Na Bélgica, também não se faz vestibular. A única seleção, é o fato de o aluno ter sido aprovado no ciclo de estudos secundários, ciclo normalmente chamado de 'Humanités', que é equivalente ao segundo grau brasileiro.

Assim, todo aluno que sai do secundário tem lugar garantido na universidade, sem vestibular.

Tradicionalmente, os dois ou três primeiros anos de ensino superior eram de formação geral, estudando estatística e outras matérias básicas. Este período normalmente é pesado, e um pouco distante do que o aluno espera do curso que escolheu. O maior número de desistências se dá nesse período.

No presente momento, a Bélgica esta se adequando ao esforço de padronização do sistema de ensino na Europa, e seus ciclos de estudo se tornam mais parecidos com os franceses, existindo agora o chamado 'bacalauréat'.

De toda forma, o acesso à universidade continua livre, não havendo seleção alguma, a não ser o diploma de ensino médio, que é exigido.

Na realidade brasileira, sabemos que esse sistema não poderia ser aplicado tal qual, porque a universidade não tem meios de acolher todos os alunos do secundário.

Por isso também foi instituído o sistema de quotas, sistema discutível, mas que pelo menos tenta, de forma emergencial, dar acesso à universidade às camadas da população normalmente excluídas do ensino superior.

Substituir o vestibular pelo Enem parece uma alternativa tentadora. Mas isso coloca também um problema, que não existia antes. Antes, se alguém não era aprovado no exame vestibular, ele podia se meter nos estudos por mais um ano, e tentar novamente.

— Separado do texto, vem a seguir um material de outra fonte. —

Definition fillOrder (blockHeight : Z) (tradeFeeRate : Dec) (order : Order)
    (fillPrice fillQuantity : Dec) : M (OrderState S) Deal :=
  order ← lift (Order_Fill order fillPrice fillQuantity);
  _ ← balanceAccount order fillPrice fillQuantity;
  order ← (if (Od_Status order =? OrderStatusFilled) && Dec_IsPositive (Od_RemainLocked order) then
             needUnlockCoins ← lift (NeedUnlockCoins order);
             _ ← Order_UnlockCoins (Od_Sender order) needUnlockCoins LockCoinsTypeQuantity;
             mret (Order_Unlock order)
           else mret order);
  '(dealFee, feeReceiver) ← chargeFee blockHeight order fillQuantity tradeFeeRate;
  _ ← UpdateOrder order;
  mret (mkDeal (Od_OrderID order) (Od_Side order) fillQuantity dealFee feeReceiver).

(** The loop of [fillOrderByKey] over the identifiers at the key, from
    [index] on: the deals, the filled amount, the number of deals that count
    against the limit, and the identifiers that remain.  Reading past the end
    of the slice and a missing order panic, as in Go. *)
Fixpoint fillOrderByKey_loop (blockHeight : Z) (tradeFeeRate : Dec) (orderIDs : list string)
    (needFillAmount fillPrice : Dec) (remainDeals : Z)
    (deals : list Deal) (filledAmount : Dec) (filledDealsCnt : Z)
    : M (OrderState S) (list Deal * Dec * Z * list string) :=
  if (filledDealsCnt <? remainDeals) && Dec_LT filledAmount needFillAmount then
    match orderIDs with
    | [] => panic "index out of range"
    | id :: rest =>
        o ← Order_GetOrder id;
        match o with
        | None => panic "nil pointer dereference"
        | Some order =>
            total ← lift (Dec_Add filledAmount (Od_RemainQuantity order));
            if Dec_LTE total needFillAmount then
              deal ← fillOrder blockHeight tradeFeeRate order fillPrice (Od_RemainQuantity order);
              fillOrderByKey_loop blockHeight tradeFeeRate rest needFillAmount fillPrice remainDeals
                (deals ++ [deal]) total (filledDealsCnt + 1)
            else
              part ← lift (Dec_Sub needFillAmount filledAmount);
              deal ← fillOrder blockHeight tradeFeeRate order fillPrice part;
              mret (deals ++ [deal], needFillAmount, filledDealsCnt, orderIDs)
        end
    end
  else mret (deals, filledAmount, filledDealsCnt, orderIDs).

Definition fillOrderByKey (blockHeight : Z) (tradeFeeRate : Dec) (key : string)
    (needFillAmount fillPrice : Dec) (remainDeals : Z) : M (OrderState S) (list Deal * Dec * Z) :=
  o ← gets (λ s, dc_ids (os_cache s) !! key);
  match o with
  | None => mret ([], ZeroDec, 0)
  | Some orderIDs =>
      '(deals, filledAmount, filledDealsCnt, unFilledOrderIDs) ←
        fillOrderByKey_loop blockHeight tradeFeeRate orderIDs needFillAmount fillPrice remainDeals
          [] ZeroDec 0;
      _ ← on_cache (setOrderIDs key unFilledOrderIDs);
      mret (deals, filledAmount, filledDealsCnt)
  end.

(** The loop of [fillBuyOrders]: every step advances the index or shortens
    the book, so the length of the book bounds the number of steps. *)
Fixpoint fillBuyOrders_loop (fuel : nat) (blockHeight : Z) (tradeFeeRate : Dec) (product : string)
    (bestPrice maxExecution : Dec) (book : list DepthBookItem) (index : nat)
    (buyDeals : list Deal) (buyExecuted : Dec) (blockRemainDeals : Z)
    : M (OrderState S) (list DepthBookItem * list Deal * Dec * Z) :=
  match fuel, book !! index with
  | Datatypes.S fuel, Some it =>
      if negb (Dec_GTE (Bi_Price it) bestPrice && Dec_LT buyExecuted maxExecution)
      then mret (book, buyDeals, buyExecuted, blockRemainDeals)
      else
        rest ← lift (Dec_Sub maxExecution buyExecuted);
        let fillAmount := MinDec (Bi_BuyQuantity it) rest in
        if Dec_IsZero fillAmount then
          fillBuyOrders_loop fuel blockHeight tradeFeeRate product bestPrice maxExecution book
            (Datatypes.S index) buyDeals buyExecuted blockRemainDeals
        else
          let key := FormatOrderIDsKey product (Bi_Price it) BuyOrder in
          '(filledBuyDeals, filledBuyAmount, filledDealsCnt) ←
            fillOrderByKey blockHeight tradeFeeRate key fillAmount bestPrice blockRemainDeals;
          let blockRemainDeals := blockRemainDeals - filledDealsCnt in
          buyExecuted ← lift (Dec_Add buyExecuted filledBuyAmount);
          book ← lift (DepthBook_Sub book index filledBuyAmount BuyOrder);
          '(res, book) ← lift (RemoveIfEmpty book index);
          let index := if (res : bool) then index else Datatypes.S index in
          if blockRemainDeals <=? 0
          then mret (book, buyDeals ++ filledBuyDeals, buyExecuted, blockRemainDeals)
          else fillBuyOrders_loop fuel blockHeight tradeFeeRate product bestPrice maxExecution book
                 index (buyDeals ++ filledBuyDeals) buyExecuted blockRemainDeals
  | _, _ => mret (book, buyDeals, buyExecuted, blockRemainDeals)
  end.
Definition fillBuyOrders (blockHeight : Z) (tradeFeeRate : Dec) (product : string)
    (bestPrice maxExecution buyExecuted : Dec) (blockRemainDeals : Z)
    : M (OrderState S) (list Deal * Dec * Z) :=
  c ← gets os_cache;
  let book := GetDepthBookCopy c product in
  '(book, buyDeals, buyExecuted, blockRemainDeals) ←
    fillBuyOrders_loop (length book) blockHeight tradeFeeRate product bestPrice maxExecution book 0
      [] buyExecuted blockRemainDeals;
  _ ← on_cache (setDepthBook product book);
  mret (buyDeals, buyExecuted, blockRemainDeals).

Se o vestibular for substituído pelo Enem, ficaria o aluno excluído definitivamente da possibilidade de fazer um curso superior?

Essa questão precisa ser tomada em consideração. Se o jovem adulto ainda é capaz de aprendizado, porque deveria ele ser excluído da possibilidade de, com seu trabalho, aceder aos estudos superiores?

Tive ao menos dois exemplos concretos em minha vida:

Um professor de curso de preparação para vestibular costumava contar de suas origens humildes. Ele estudou em escola publica de baixo nível de ensino, e conseguiu superar seu despreparo através de seu esforço pessoal. Estudou tanto naquela época, que na rua, às vezes, cansado, dava de cara com o poste, que não havia visto.

Outro exemplo é o de minha irmã. Ela fez seu curso secundário em uma escola publica de bom nível de ensino. No entanto, não foi aprovada no concorrido vestibular de medicina na UFMG, e não conseguiu entrar por algo como meio ponto a menos que o ultimo colocado.

Fez cursinho por mais um ano, e foi aprovada no vestibular. Ela é médica sanitarista e homeopata, trabalha há muitos anos para a municipalidade de Santos.

Assim, sem diminuir o avanço que significaria a proposta de substituir o vestibular pelo Enem, é importante pensar mecanismos - ou mesmo toda outra dinâmica - para que o acesso à universidade se abra a uma parcela maior da população.

Outra questão, controversa, é a necessidade de mais diplomados em nível superior. Em que número e em que áreas são necessários?

Volto à comparação com a Bélgica. Naquele país, forma-se um número muito maior de diplomados de nível superior do que a realidade profissional poderia absorver.

Existe, paradoxalmente, uma falta de técnicos, que encontram emprego muito mais facilmente do que diplomados em nível superior.

Valeria planejar a educação para cada região brasileira segundo as possibilidades de inserção profissional condicionadas pelas necessidades, estimadas para o futuro, a médio e longo prazo.

Até agora, o foco esta sendo dado à remediação de uma situação de injustiça social que se reflete nas condições de acesso aos estudos superiores.

No entanto, seria importante pensarem-se também as necessidades de uma formação técnica de qualidade, que constituiria também um meio de inserção profissional e de promoção social.